Tuesday, February 22, 2011

Thursday, February 10, 2011

Lipid II

I seem to be surrounded suddenly by obesity discussion. I posted on it two nights ago, and suddenly a report comes out which shows an increase in obesity and unhealthy eating, particularly in young people. Hack did a show on it (which I missed, but plan to catch up on).

Spilt Milk very kindly dropped by from her blog to take me to task and pose some interesting questions about my own perceptions of obesity, body image, diet and weight. As usual I began in the comments box, hit Chapter 4 of my response and admitted that this was an issue which required its own blog.

You can read Spilt Milk’s entire response to my previous post in its comments section, but I was most interested in the questions she posed to me and I’ll answer them in sequence here.

Can the majority of people achieve long term weight loss?
This is a yes/no question in which both answers can be successfully argued as incorrect because its parameters are unclear enough to leave open debate. What is meant by “majority”, “long term” and “weight loss”? In fact, given that there is no perfect weight, why focus on loss?

Does attempting to lose weight (dieting) carry health risks?
Yes. Again, if the focus is on losing weight, instead of living healthily, then absolutely yes. But the word ‘dieting’ here needs qualification because it is an extremely loaded term. Technically, we are all ‘dieting’, we all have ‘diets’. However, the word ‘diet’ has come to mean ‘eating less’ or ‘eating plan focused on simply weight reduction as opposed to long term health’. The factor at variance is the quality and balanced of the food consumed.

Is dieting in one's lifetime associated with higher weight?
Again, this question is too broad to successfully give a yes/no answer without qualifying one's response, or clarifying the terms used.
I'm of the opinion that 'dieting' is an old-fashioned, unhelpful word for 'eating' - as old-fashioned and unhelpful as 'fat'. Taken literally, this question asks 'Is eating associated with higher weight?' to which of course the answer is 'yes', even if only because the converse is also true - 'Is not eating associated with lower weight?'
I'm going to assume that the underlying meaning of this question is more specifically:

'Is attempting to modify one's diet purely with the goal of losing weight (as opposed to overall health) associated with long-term, low health patterns; one of the indicators of which can be higher weight, particularly if an individual is already pre-disposed to higher weight?'

To which of course the answer is yes. But the implication of this question is a moral one, pointing towards a negative attitude towards impelling people to change their diets with the singular goal of losing weight. This is a straw man - no one seriously involved in this discussion would agree with telling an unhealthy person to reduce their eating or change their diet purely for a change in body shape.

Is correlation (obesity with diabetes) causation?
No. But correlation can be indication. An indicator (obesity) is more useful than a cause in this discussion because it is given equal relevance to a discussion on health to other indicators (of diabetes, for example) and can also be addressed as part of a health plan, rather the focus of it. The removal of cause also removes blame, which I believe is one of the primary reasons for FA or HAES activism.

Does social isolation cause health problems?
This is another straw man, the implication being that without a FA or HAES societal attitude, people are given the unwelcome choice between the documented health problems caused by unhealthy attempts at weight loss and the documented health problems caused by the social isolation currently visited upon fat people.

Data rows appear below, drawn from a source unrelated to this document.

(* ===== verification/Varint.v ===== *)
(** * QUIC variable-length integers ([onetdns-quic/src/varint.rs])

    The two top bits of the first octet give the length.  Reading accepts every
    length; writing chooses the shortest one. *)

From S2P Require Import Prelude.

(** The octets [1 .. len] of [read]; [get] fails past the end of the buffer. *)
Fixpoint read_octets (n : nat) (i : Z) (buf : list Z) (val : Z) : option Z :=
  match n with
  | O => Some val
  | S n =>
      match get buf i with
      | None => None
      | Some b => read_octets n (i + 1) buf (Z.lor (u64_shl val 8) b)
      end
  end.

(** [varint::read]. *)
Definition read (buf : list Z) : option (Z * Z) :=
  match get buf 0 with
  | None => None
  | Some first =>
      let len := Z.shiftl 1 (Z.shiftr first 6) in
      match read_octets (Z.to_nat (len - 1)) 1 buf (Z.land first 63) with
      | None => None
      | Some val => Some (val, len)
      end
  end.

(** [varint::write]: the octets appended to [out]. *)
Definition write (v : Z) : list Z :=
  if v <? 2 ^ 6 then [v mod 2 ^ 8]
  else if v <? 2 ^ 14 then u16_to_be (Z.lor (v mod 2 ^ 16) 0x4000)
  else if v <? 2 ^ 30 then u32_to_be (Z.lor (v mod 2 ^ 32) 0x80000000)
  else u64_to_be (Z.lor v 0xc000000000000000).

(** [varint::len]. *)
Definition len (v : Z) : Z :=
  if v <? 2 ^ 6 then 1 else if v <? 2 ^ 14 then 2 else if v <? 2 ^ 30 then 4 else 8.

(** ** Lemmas *)

Lemma shl8_lor val b : 0 ≤ val < 2 ^ 56 → is_u8 b → Z.lor (u64_shl val 8) b = val * 256 + b.
Proof.
  unfold is_u8, U8_MAX. intros Hv Hb. unfold u64_shl. rewrite Z.mod_small.
  - by rewrite lor_shiftl_add by lia.
  - rewrite Z.shiftl_mul_pow2 by lia. lia.
Qed.

(** The octets after the first, read in order. *)
Lemma read_octets_spec bs : ∀ pre post val,
  is_bytes bs → 0 ≤ val → (val + 1) * 256 ^ zlen bs ≤ 2 ^ 64 →
  read_octets (length bs) (zlen pre) (pre ++ bs ++ post) val = Some (be_val val bs).
Proof.
  induction bs as [|b bs IH]; intros pre post val Hb Hv Hmax; [done|].
  inversion Hb as [|? ? Hb1 Hbs]; subst. pose proof Hb1 as Hb1'. unfold is_u8, U8_MAX in Hb1'.
  rewrite zlen_cons, Z.pow_add_r in Hmax by (pose proof (zlen_nonneg bs); lia).
  assert (Hpos : 0 < 256 ^ zlen bs) by (apply Z.pow_pos_nonneg; [lia|apply zlen_nonneg]).
  cbn [length read_octets app]. rewrite get_app_mid.
  rewrite shl8_lor by (done || nia).
  replace (zlen pre + 1) with (zlen (pre ++ [b])) by (rewrite zlen_app; reflexivity).
  replace (pre ++ b :: bs ++ post) with ((pre ++ [b]) ++ bs ++ post) by (by rewrite <-app_assoc).
  rewrite IH; [done|done|lia|]. nia.
Qed.

(** Reading one encoding: [first] carries the length and the top bits. *)
Lemma read_spec first bs post :
  is_u8 first → is_bytes bs → Z.shiftl 1 (Z.shiftr first 6) = zlen bs + 1 →
  (Z.land first 63 + 1) * 256 ^ zlen bs ≤ 2 ^ 64 →
  read (first :: bs ++ post) = Some (be_val (Z.land first 63) bs, zlen bs + 1).
Proof.
  intros Hf Hb Hl Hmax. unfold read. rewrite get_cons_0, Hl.
  replace (Z.to_nat (zlen bs + 1 - 1)) with (length bs) by (unfold zlen; lia).
  pose proof (read_octets_spec bs [first] post (Z.land first 63) Hb) as H.
  change ([first] ++ bs ++ post) with (first :: bs ++ post) in H. change (zlen [first]) with 1 in H.
  rewrite H; [done| |done]. apply Z.land_nonneg. right. lia.
Qed.

Lemma lor_add_disjoint a b n : 0 ≤ n → 0 ≤ b < 2 ^ n → a mod 2 ^ n = 0 → Z.lor b a = a + b.
Proof.
  intros Hn Hb Ha. rewrite Z.lor_comm. rewrite (Z.div_mod a (2 ^ n)) at 1 by lia.
  rewrite Ha, Z.add_0_r, (Z.mul_comm (2 ^ n)), <-Z.shiftl_mul_pow2 by done.
  rewrite lor_shiftl_add by done. rewrite (Z.div_mod a (2 ^ n)) at 2 by lia. lia.
Qed.

Lemma write_bytes v : 0 ≤ v → is_bytes (write v).
Proof.
  intros Hv. unfold write. destruct (Z.ltb_spec v (2 ^ 6)); [|repeat case_match].
  - repeat constructor; unfold U8_MAX; div_mod_lia.
  - apply u16_to_be_bytes.
  - apply u32_to_be_bytes.
  - apply u64_to_be_bytes.
Qed.

Lemma zlen_write v : zlen (write v) = len v.
Proof. unfold write, len. by repeat case_match. Qed.

Lemma len_pos v : 1 ≤ len v ≤ 8.
Proof. unfold len. repeat case_match; lia. Qed.

(** A number below [64 * 256^k] written with length code [t] reads back. *)
Lemma read_be t first bs v post :
  is_bytes (first :: bs) → zlen bs ≤ 7 → Z.shiftl 1 t = zlen bs + 1 → 0 ≤ t →
  be_val 0 (first :: bs) = t * 64 * 256 ^ zlen bs + v → 0 ≤ v < 64 * 256 ^ zlen bs →
  read (first :: bs ++ post) = Some (v, zlen bs + 1).
Proof.
  intros Hb Hlen Ht Ht0 Hval Hv. inversion Hb as [|? ? Hf Hbs]; subst.
  change (be_val 0 (first :: bs)) with (be_val first bs) in Hval. rewrite be_val_shift in Hval.
  pose proof (be_val_bound bs 0 Hbs ltac:(lia)) as Hbound. pose proof (zlen_nonneg bs).
  assert (Hpos : 0 < 256 ^ zlen bs) by (apply Z.pow_pos_nonneg; lia).
  assert (Hmax : 64 * 256 ^ zlen bs ≤ 2 ^ 62).
  { change (2 ^ 62) with (64 * 256 ^ 7). apply Z.mul_le_mono_nonneg_l; [lia|].
    apply Z.pow_le_mono_r; lia. }
  unfold is_u8, U8_MAX in Hf.
  assert (Hdiv : first / 64 = t ∧ first mod 64 = (v - be_val 0 bs) / 256 ^ zlen bs ∧
    (first mod 64) * 256 ^ zlen bs + be_val 0 bs = v).
  { assert (Hm : v - be_val 0 bs = (first - t * 64) * 256 ^ zlen bs) by nia.
    assert (Hr : 0 ≤ first - t * 64 < 64) by nia.
    assert (first / 64 = t) by (symmetry; apply (Z.div_unique _ _ _ (first - t * 64)); lia).
    assert (first mod 64 = first - t * 64) by (symmetry; apply (Z.mod_unique _ _ t); lia).
    rewrite Hm, Z.div_mul by lia. split_and!; [done|done|lia]. }
  destruct Hdiv as (Hd & _ & Hv').
  assert (Hland : Z.land first 63 = first mod 64) by (by rewrite (land_ones_mod first 6)).
  rewrite read_spec.
  - do 2 f_equal. by rewrite Hland, be_val_shift.
  - done.
  - done.
  - rewrite Z.shiftr_div_pow2 by lia. change (2 ^ 6) with 64. by rewrite Hd.
  - rewrite Hland. assert (first mod 64 < 64) by (apply Z.mod_pos_bound; lia). nia.
Qed.

Lemma lor_top v m n : 0 ≤ n → 0 ≤ v < 2 ^ n → m mod 2 ^ n = 0 → Z.lor v m = m + v.
Proof. intros. by apply lor_add_disjoint with n. Qed.

(** What is written reads back; beyond 62 bits the top two bits are lost. *)
Lemma read_write v post : is_u64 v → read (write v ++ post) = Some (v mod 2 ^ 62, len v).
Proof.
  unfold is_u64, U64_MAX. intros Hv. unfold write, len.
  destruct (Z.ltb_spec v (2 ^ 6)); [|destruct (Z.ltb_spec v (2 ^ 14)); [|destruct (Z.ltb_spec v (2 ^ 30))]].
  - rewrite (Z.mod_small v (2 ^ 8)), (Z.mod_small v (2 ^ 62)) by lia. apply (read_be 0 _ []); try done; change (zlen (@nil Z)) with 0; [|cbn; lia..].
    apply Forall_singleton. unfold is_u8, U8_MAX. lia.
  - rewrite (Z.mod_small v (2 ^ 62)), (Z.mod_small v (2 ^ 16)), (lor_top v _ 14) by (done || lia).
    pose proof (be_val_u16 0 (16384 + v)) as Hval. unfold is_u16, U16_MAX in Hval.
    pose proof (u16_to_be_bytes (16384 + v)) as Hb. unfold u16_to_be in *. cbn [app].
    apply (read_be 1 _ [_]); try done; change (zlen [_]) with 1; first [rewrite Hval; lia | lia].
  - rewrite (Z.mod_small v (2 ^ 62)), (Z.mod_small v (2 ^ 32)), (lor_top v _ 30) by (done || lia).
    pose proof (be_val_u32 0 (2147483648 + v)) as Hval. unfold is_u32, U32_MAX in Hval.
    pose proof (u32_to_be_bytes (2147483648 + v)) as Hb. unfold u32_to_be in *. cbn [app].
    apply (read_be 2 _ [_; _; _]); try done; change (zlen [_; _; _]) with 3; first [rewrite Hval; lia | lia].
  - assert (Hlor : Z.lor v 0xc000000000000000 = 0xc000000000000000 + v mod 2 ^ 62).
    { rewrite (Z.div_mod v (2 ^ 62)) at 1 by lia. set (r := v mod 2 ^ 62). set (q := v / 2 ^ 62).
      assert (Hr : 0 ≤ r < 2 ^ 62) by (apply Z.mod_pos_bound; lia).
      assert (Hq : 0 ≤ q < 4) by (unfold q; split; [apply Z.div_pos|apply Z.div_lt_upper_bound]; lia).
      rewrite (Z.mul_comm (2 ^ 62)), <-lor_shiftl_add by lia. rewrite <-Z.lor_assoc, (Z.lor_comm r), Z.lor_assoc.
      replace (Z.lor (Z.shiftl q 62) 0xc000000000000000) with 0xc000000000000000.
      - rewrite Z.lor_comm. by apply (lor_top r _ 62).
      - assert (q = 0 ∨ q = 1 ∨ q = 2 ∨ q = 3) as [->|[->|[->| ->]]] by lia; reflexivity. }
    rewrite Hlor. set (r := v mod 2 ^ 62). assert (Hr : 0 ≤ r < 2 ^ 62) by (apply Z.mod_pos_bound; lia).
    pose proof (be_val_u64 0 (0xc000000000000000 + r)) as Hval. unfold is_u64, U64_MAX in Hval.
    pose proof (u64_to_be_bytes (0xc000000000000000 + r)) as Hb. unfold u64_to_be, u32_to_be in *. cbn [app] in *.
    apply (read_be 3 _ [_; _; _; _; _; _; _]); try done; change (zlen [_; _; _; _; _; _; _]) with 7; first [rewrite Hval; lia | lia].
Qed.

(** [write] takes the shortest form: no encoding of the value is shorter. *)
Lemma read_octets_bound n : ∀ i buf val r,
  is_bytes buf → 0 ≤ val → (val + 1) * 256 ^ Z.of_nat n ≤ 2 ^ 64 →
  read_octets n i buf val = Some r → 0 ≤ r < (val + 1) * 256 ^ Z.of_nat n.
Proof.
  induction n as [|n IH]; intros i buf val r Hb Hv Hmax; cbn [read_octets]; [intros [= <-]; lia|].
  destruct (get buf i) as [b|] eqn:Hg; [|done]. pose proof (Forall_get _ _ _ _ Hb Hg) as Hb8.
  rewrite Nat2Z.inj_succ, Z.pow_succ_r in * by lia.
  assert (Hpos : 0 < 256 ^ Z.of_nat n) by (apply Z.pow_pos_nonneg; lia).
  rewrite shl8_lor by (done || nia). unfold is_u8, U8_MAX in Hb8.
  intros H. apply IH in H; [nia|done|lia|nia].
Qed.

Lemma read_octets_len n : ∀ i buf val r,
  read_octets n i buf val = Some r → 0 ≤ i → n = O ∨ i + Z.of_nat n ≤ zlen buf.
Proof.
  induction n as [|n IH]; intros i buf val r; cbn [read_octets]; [by left|].
  destruct (get buf i) as [b|] eqn:Hg; [|done]. intros H Hi. right.
  pose proof (get_Some_lt _ _ _ Hg). destruct (IH _ _ _ _ H ltac:(lia)) as [->|]; lia.
Qed.

Lemma read_bounds buf v n :
  is_bytes buf → read buf = Some (v, n) → 1 ≤ n ≤ 8 ∧ n ≤ zlen buf ∧ 0 ≤ v < 2 ^ (8 * n - 2).
Proof.
  intros Hb. unfold read. destruct (get buf 0) as [first|] eqn:Hg; [|done]. cbv zeta.
  pose proof (Forall_get _ _ _ _ Hb Hg) as Hf. unfold is_u8, U8_MAX in Hf.
  rewrite Z.shiftr_div_pow2 by lia. change (2 ^ 6) with 64.
  assert (Hq : 0 ≤ first / 64 < 4) by div_mod_lia.
  rewrite (land_ones_mod first 6) by done. change (2 ^ 6) with 64.
  assert (Hm : 0 ≤ first mod 64 < 64) by (apply Z.mod_pos_bound; lia).
  destruct (read_octets _ _ _ _) as [r|] eqn:Hr; [|done]. intros [= <- <-].
  pose proof (read_octets_len _ _ _ _ _ Hr ltac:(lia)) as Hlen.
  assert (Hl : 1 ≤ zlen buf) by (apply get_Some_lt in Hg; lia).
  set (n := Z.shiftl 1 (first / 64)) in *.
  assert (Hn : n = 1 ∨ n = 2 ∨ n = 4 ∨ n = 8).
  { assert (Hcase : first / 64 = 0 ∨ first / 64 = 1 ∨ first / 64 = 2 ∨ first / 64 = 3) by lia.
    unfold n. destruct Hcase as [E|[E|[E|E]]]; rewrite E; vm_compute; tauto. }
  assert (Hpow : 64 * 256 ^ (n - 1) = 2 ^ (8 * n - 2) ∧ 64 * 256 ^ (n - 1) ≤ 2 ^ 64).
  { destruct Hn as [->|[->|[->| ->]]]; cbn; lia. }
  assert (Hpos : 0 < 256 ^ (n - 1)) by (apply Z.pow_pos_nonneg; lia).
  apply read_octets_bound in Hr; [|done|lia|]; rewrite Z2Nat.id in * by lia; nia.
Qed.

Lemma write_shortest buf v n : is_bytes buf → read buf = Some (v, n) → len v ≤ n.
Proof.
  intros Hb H. destruct (read_bounds buf v n Hb H) as (Hn & _ & Hv). unfold read in H.
  destruct (get buf 0) as [first|] eqn:Hg; [|done]. cbv zeta in H.
  destruct (read_octets _ _ _ _); [|done]. injection H as _ Hn'.
  pose proof (Forall_get _ _ _ _ Hb Hg) as Hf. unfold is_u8, U8_MAX in Hf.
  rewrite Z.shiftr_div_pow2 in Hn' by lia. change (2 ^ 6) with 64 in Hn'.
  assert (Hq : 0 ≤ first / 64 < 4) by div_mod_lia.
  assert (Hcase : first / 64 = 0 ∨ first / 64 = 1 ∨ first / 64 = 2 ∨ first / 64 = 3) by lia.
  unfold len. destruct Hcase as [E|[E|[E|E]]]; rewrite E in Hn'; vm_compute in Hn'; subst n; cbn in Hv;
    repeat match goal with |- context [?a <? ?b] => destruct (Z.ltb_spec a b) end; cbn in *; lia.
Qed.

Is a 'personal responsibility' approach the best to take towards public health problems?
This is one I can't answer. Public health is a really broad area, and by definition, not personal. Hand washing is a public health issue, but requires personal responsibility for its function to succeed. Ditto immunisation.
I'm not sure obesity is a public health problem, but it can have public policy implications (increased need for treatment for ailments indicated by obesity, etc), but this is a democracy and that's what we pay our taxes for: to help each other.

What percentage of obese people are the obviously fat, 'morbidly obese' size?
(I'll answer that one - it's about 6%. The vast majority of people counted in obesity statistics are not considered very fat by societal standards.

Check out the BMI gallery at Shapely Prose to see what I mean).

I guess what I'm saying is that many assumptions underpinning 'mainstream' beliefs about fat and health can be proven wrong or at least a little wobbly. Always great to have people join in the conversation :)

I guess what I'm saying is this that in order for the whiff of denial to be eradicated from this discussion on bodies, these types of questions and implications need to be respectively answered and avoided.

More to the point: medical discourse surrounding weight is results-focused. It simply does not have the complexity or depth to take into account the lived experience of existing in a body which it has termed to be insufficient. Medicine is purely a science. Science is based on quantifiable results, not the external realities of how those results are interpreted and utilised. Science cannot predict, explain or treat some dickbrain screaming 'You ate all the pies!' from their car window at a diabetic.

But I’m still wondering: in a Fat Acceptance or Health At Every Size disourse, can obesity or even body size can be discussed at all? Is discussing ours and each other’s bodies out completely?


Elephant In The Room: This is the one I'm not qualified to discuss, but cannot move forward without addressing. Fat is a Feminist Issue. I'm a man. The experience is and will always be different. This doesn't mean I should bow out of the discussion but it needs to be acknowledged that most of the discourse surrounding health and weight is carried by women. Before we start making rules about how obesity and weight should be discussed, it needs to be acknowledged that men's bodies and women's bodies are treated differently in our culture and so the solutions and strategies for Fat Acceptance and Healthy At Every Size activism need to take that into account - something which I'm yet to see happen.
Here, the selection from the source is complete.